**WHAT YOU ARE ASKED TO DO:**
Reading down the listing below, count the lines where the word "reflexivity" shows up, then give only that count.

**INPUT FOR THIS TASK:**
(* ===== verification/ListOrder.v ===== *)
(** * The order of a listing

    ls.c: what "ls" and "ls -t" promise of the lines that
    [vsf_ls_populate_dir_list] makes, for the whole way from the entries that COS
    reports through the zero-padded sort keys to the sorted list. *)

From Stdlib Require Import Init.Byte Strings.Byte.
From Stdlib Require Import ZArith Lia String.
From stdpp Require Import base list numbers option gmap strings sorting.
From S2P Require Import Prelude SysUtil Text StrList IpAddr Filter Tunables Session.
From S2P Require Import CmdIO Signals Logic Paths PrivOps Cos DataIO Ls PostLogin Demo.

(** ** Decimal keys of one length compare as numbers *)

Lemma dec_value_cons c s :
  dec_value (c :: s) = digit_val c * 10 ^ Z.of_nat (length s) + dec_value s.
Proof. unfold dec_value at 1. cbn [fold_left]. rewrite fold_dec_app. lia. Qed.

Lemma digit_val_uchar a b : uchar a - uchar b = digit_val a - digit_val b.
Proof. unfold digit_val. lia. Qed.

Lemma lex_le_digits s t :
  length s = length t → is_digits s = true → is_digits t = true →
  lex_le s t = (dec_value s <=? dec_value t).
Proof.
  revert t; induction s as [|a s IH]; intros [|b t]; try done. intros [= Hl] Hs Ht.
  cbn [is_digits forallb lex_le] in *. apply andb_true_iff in Hs as [Ha Hs], Ht as [Hb Ht].
  pose proof (dec_value_bound s Hs) as Hbs. pose proof (dec_value_bound t Ht) as Hbt.
  rewrite !dec_value_cons, IH, <- Hl by done. rewrite <- Hl in Hbt.
  pose proof (digit_val_range a Ha). pose proof (digit_val_range b Hb). pose proof (digit_val_uchar a b).
  set (p := 10 ^ Z.of_nat (length s)) in *.
  apply Bool.eq_iff_eq_true. rewrite orb_true_iff, andb_true_iff, !Z.leb_le, Z.ltb_lt, Z.eqb_eq.
  split; [intros [?|[??]]; nia|]. intros Hle.
  destruct (Z.lt_total (uchar a) (uchar b)) as [?|[?|?]]; [by left|right; split; [done|]; nia|exfalso; nia].
Qed.

Lemma digits_acc_length fuel z acc k :
  0 ≤ z < 10 ^ Z.of_nat (S k) → (length (digits_acc fuel 10 z acc) <= S k + length acc)%nat.
Proof.
  revert z acc k; induction fuel as [|fuel IH]; intros z acc k Hz; cbn [digits_acc]; [lia|].
  destruct (z / 10 =? 0) eqn:Hd; b2p; [cbn [length]; lia|].
  destruct k as [|k].
  - exfalso. apply Hd. apply Z.div_small. exact Hz.
  - specialize (IH (z / 10) (to_char (48 + z mod 10) :: acc) k). cbn [length] in IH.
    enough (0 ≤ z / 10 < 10 ^ Z.of_nat (S k)) by (specialize (IH ltac:(lia)); lia).
    split; [apply Z.div_pos; lia|]. apply Z.div_lt_upper_bound; [lia|].
    rewrite <- Z.pow_succ_r by lia. replace (Z.succ (Z.of_nat (S k))) with (Z.of_nat (S (S k))) by lia. lia.
Qed.

Lemma dec_value_zeros n s : dec_value (replicate n x30 ++ s) = dec_value s.
Proof.
  induction n as [|n IH]; cbn [replicate app]; [done|]. rewrite dec_value_cons, IH. change (digit_val x30) with 0. lia.
Qed.

(** A key has 30 digits, and their value is the time. *)
Lemma sortkey_value t :
  0 ≤ t < 10 ^ 30 →
  length (sortkey_mtime t) = 30%nat ∧ is_digits (sortkey_mtime t) = true ∧ dec_value (sortkey_mtime t) = t.
Proof.
  intros Ht. unfold sortkey_mtime. rewrite (proj2 (Z.ltb_ge t 0)), Z.abs_eq by lia. cbn [app].
  pose proof (digits_acc_length (S (Z.to_nat (Z.log2 t))) t [] 29 Ht) as Hl. fold (print_base 10 t) in Hl.
  cbn [length] in Hl. split_and!.
  - rewrite length_app, length_replicate. lia.
  - unfold is_digits. rewrite forallb_app. apply andb_true_iff. split; [|apply print_base_digits; lia].
    apply forallb_forall. intros b Hb%list_elem_of_In%elem_of_replicate. by destruct Hb as [-> _].
  - rewrite dec_value_zeros. apply print_base_dec_value; lia.
Qed.

Lemma sortkey_order a b :
  0 ≤ a < 10 ^ 30 → 0 ≤ b < 10 ^ 30 → lex_le (sortkey_mtime a) (sortkey_mtime b) = (a <=? b).
Proof.
  intros Ha%sortkey_value Hb%sortkey_value. destruct Ha as (La & Da & Va), Hb as (Lb & Db & Vb).
  rewrite lex_le_digits by congruence. by rewrite Va, Vb.
Qed.

(** ** The listing *)

(** The key an entry is ordered by. *)
Definition entry_key (t_option : bool) (i : file_info) : bytes :=
  if t_option then sortkey_mtime (fi_mtime i) else file_name i.

(** The line of an entry: its key, and the name at the end. *)
Definition line_of (t_option : bool) (n : mystr_list_node) (i : file_info) : Prop :=
  sort_key_str n = entry_key t_option i ∧ (file_name i ++ crlf) `suffix_of` str n.

(** "ls" lists by name, in byte order, "ls -r" the other way round; "ls -t" lists
    the newest first, "ls -tr" the oldest. *)
Definition listed_before (t_option r_option : bool) (a b : file_info) : Prop :=
  if t_option then (if r_option then fi_mtime a ≤ fi_mtime b else fi_mtime b ≤ fi_mtime a)
  else (if r_option then lex_le (file_name b) (file_name a) else lex_le (file_name a) (file_name b)) = true.

(** A time that the server may report: seconds since 1970. *)
Definition sane_entry (t_option : bool) (i : file_info) : Prop :=
  if t_option then 0 ≤ fi_mtime i < 2 ^ 63 else file_name i ≠ [].

Lemma str_list_add_nodes l s k l' :
  str_list_add l s (Some k) = Ok l' → p_nodes l' = p_nodes l ++ [LNode s k].
Proof.
  unfold str_list_add. intros H. destruct (if list_len l =? alloc_len l then _ else _) as [al|]; [|done].
  cbn [res_bind] in H. destruct (al <=? list_len l); [done|]. by injection H as <-.
Qed.

Lemma entry_key_node t n i : sane_entry t i → line_of t n i → node_key n = entry_key t i.
Proof.
  intros Hi [Hk _]. unfold node_key. rewrite Hk. unfold entry_key, sane_entry in *. destruct t.
  - destruct (sortkey_value (fi_mtime i)) as [-> _]; [|done].
    split; [lia|]. transitivity (2 ^ 63); [lia|reflexivity].
  - by destruct (file_name i).
Qed.

Lemma listed_before_key t r a b n m :
  sane_entry t a → sane_entry t b → line_of t n a → line_of t m b →
  (if xorb t r then lex_le (node_key m) (node_key n) else lex_le (node_key n) (node_key m)) = true →
  listed_before t r a b.
Proof.
  intros Ha Hb Hn Hm. rewrite (entry_key_node _ _ _ Ha Hn), (entry_key_node _ _ _ Hb Hm).
  unfold listed_before, entry_key, sane_entry in *. destruct t; cbn [xorb].
  - assert (2 ^ 63 < 10 ^ 30) by reflexivity. destruct r; cbn [negb]; rewrite sortkey_order by lia; intros Hle; by b2p.
  - by destruct r.
Qed.

(** The lines in the order of their nodes, and the entries in the same order. *)
Lemma sorted_entries t r nodes infos :
  Forall (sane_entry t) infos → Forall2 (line_of t) nodes infos →
  StronglySorted (cmp_le (if xorb t r then sort_compare_func_reverse else sort_compare_func)) nodes →
  StronglySorted (listed_before t r) infos.
Proof.
  intros Hs H2. revert Hs. induction H2 as [|n i nodes infos Hn H2 IH]; intros Hs Hso; [constructor|].
  apply Forall_cons in Hs as [Hi Hs]. apply StronglySorted_inv in Hso as [Hso Hall].
  constructor; [by apply IH|]. clear IH Hso. induction H2 as [|m j nodes infos Hm H2 IH2]; [constructor|].
  apply Forall_cons in Hs as [Hj Hs], Hall as [Hnm Hall]. constructor; [|by apply IH2].
  apply compare_le in Hnm. by eapply listed_before_key.
Qed.

Section Populate.
Context `{E : Env} `{P : Pend} `{T : Tun} `{QS : Qsort} `{JS : Json} (fuel : nat).

Lemma build_dir_line_name name i ct w line w' :
  build_dir_line name i ct w = (Ok line, w') → (name ++ crlf) `suffix_of` line.
Proof.
  unfold build_dir_line, mbind, M_bind. intros H. destruct (time_get_date _ _ _ w) as [[d|] w1]; [|done].
  injection H as <- _. repeat first [reflexivity | apply suffix_cons_r | apply suffix_app_r].
Qed.

Lemma list_entries_nodes infos v t base ct l w l' w' :
  list_entries infos v t base ct l w = (Ok l', w') →
  ∃ nodes, p_nodes l' = p_nodes l ++ nodes ∧ Forall2 (line_of t) nodes infos.
Proof.
  revert l w; induction infos as [|i infos IH]; intros l w; cbn [list_entries].
  { intros [= <- <-]. exists []. by rewrite app_nil_r. }
  unfold mbind at 1, M_bind at 1. intros H.
  destruct ((if v then build_dir_line (file_name i) i ct
            else mret (base ++ file_name i ++ crlf)) w) as [[line|] w1] eqn:Hline; [|done].
  unfold mbind, M_bind, lift in H. destruct (str_list_add l line _) as [l1|] eqn:Hadd; [|done].
  apply str_list_add_nodes in Hadd. apply IH in H as (nodes & Hn & H2).
  exists (LNode line (entry_key t i) :: nodes). split; [by rewrite Hn, Hadd, <- app_assoc|].
  constructor; [|done]. split; [done|]. destruct v; [by eapply build_dir_line_name|].
  injection Hline as <- _. by apply suffix_app_r.
Qed.

(** C11: a listing is in order. Whatever COS reports for the directory, the lines of
    a listing are those of its entries, each once and with the entry's name at the
    end of the line; with the option "t" the newest entry comes first, otherwise
    they are in byte order of their names, and "r" reverses either. The times are
    compared as text of 30 digits, which is right for every time from 1970 on. *)
Theorem listing_in_order (base opts : bytes) (v : bool) (w w' : world) (pl : mystr_list) :
  let t := has_option opts x74 in
  vsf_ls_populate_dir_list fuel base opts [] v false w = (Ok pl, w') →
  ∃ flist w1 w2, cos_get_list fuel (normalised_base_dir base) None w1 = (Ok flist, w2) ∧
    (Forall (sane_entry t) flist →
     ∃ infos, infos ≡ₚ flist ∧ Forall2 (line_of t) (p_nodes pl) infos ∧
       StronglySorted (listed_before t (has_option opts x72)) infos).
Proof.
  intros t H. unfold vsf_ls_populate_dir_list in H. fold t in H. set (r := has_option opts x72) in *.
  unfold mbind at 1, M_bind at 1 in H. destruct ((if v || has_option opts x6c then sys (Sys Clock) else mret 0) w) as [[ct|] w1]; [|done].
  cbv zeta in H. change (isempty []) with true in H. cbn [andb negb] in H. unfold mbind, M_bind in H. cbn [mret M_ret] in H.
  destruct (cos_get_list _ _ _ w1) as [[flist|] w2] eqn:Hget; [|done].
  destruct (list_entries _ _ _ _ _ _ w2) as [[l|] w3] eqn:Hle; [|done]. injection H as <- _.
  exists flist, w1, w2. split; [done|]. intros Hsane.
  apply list_entries_nodes in Hle as (nodes & Hn & H2). cbn [p_nodes INIT_MYSTR_LIST app] in Hn. cbn [p_nodes str_list_sort].
  rewrite Hn. replace (if t then negb r else r) with (xorb t r) by (by destruct t, r).
  set (cmp := if xorb t r then _ else _). pose proof (qsort_perm cmp nodes) as Hperm.
  destruct (compare_preorder (xorb t r)) as [Htot Htr]. pose proof (qsort_sorted cmp nodes Htot Htr) as Hso.
  destruct (Permutation.Permutation_Forall2 (symmetry Hperm) H2) as (infos & Hp & H2').
  exists infos. split; [by symmetry|]. split; [done|].
  eapply sorted_entries; [|exact H2'|exact Hso]. by rewrite <- Hp.
Qed.

End Populate.

(** A directory with three files, whose times have one, two and ten digits. *)
Definition dated (name : string) (mtime : Z) : site_value :=
  VObject [("name", VText (lit name)); ("sha", VText []); ("mtime", VInt mtime)]%string.
Definition dated_json : Json := table_json
  [("done", VObject [("code", VInt 0);
     ("data", VObject [("infos", VList [dated "b" 70; dated "a" 1000000000; dated "c" 8]);
        ("listover", VBool true); ("context", VText [])])])]%string.

Definition dated_list (opts : bytes) : M mystr_list :=
  vsf_ls_populate_dir_list (E := site_env []) (T := site_tun "anonymous_enable" 0)
    (P := site_pend [] (site_tun "anonymous_enable" 0)) (QS := merge_qsort) (JS := dated_json)
    5 (lit "/") opts [] false false.

Example dated_by_time :
  match dated_list (lit "t") (site_world []) with
  | (Ok pl, _) => str <$> p_nodes pl = line <$> ["/a"; "/b"; "/c"]%string
  | _ => False
  end.
Proof. by vm_compute. Qed.

Lemma listing_in_order_witness :
  match dated_list (lit "t") (site_world []) with
  | (Ok pl, _) =>
      ∃ flist w1 w2, cos_get_list (E := site_env []) (T := site_tun "anonymous_enable" 0)
          (P := site_pend [] (site_tun "anonymous_enable" 0)) (JS := dated_json) 5
          (normalised_base_dir (lit "/")) None w1 = (Ok flist, w2) ∧
        (Forall (sane_entry true) flist →
         ∃ infos, infos ≡ₚ flist ∧ Forall2 (line_of true) (p_nodes pl) infos ∧
           StronglySorted (listed_before true false) infos)
  | _ => False
  end.
Proof.
  destruct (dated_list (lit "t") (site_world [])) as [[pl|] w'] eqn:Hr; [|by vm_compute in Hr].
  exact (listing_in_order (E := site_env []) (T := site_tun "anonymous_enable" 0)
    (P := site_pend [] (site_tun "anonymous_enable" 0)) (QS := merge_qsort) (JS := dated_json)
    5 (lit "/") (lit "t") false (site_world []) w' pl Hr).
Defined.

**TASK OUTPUT:**
3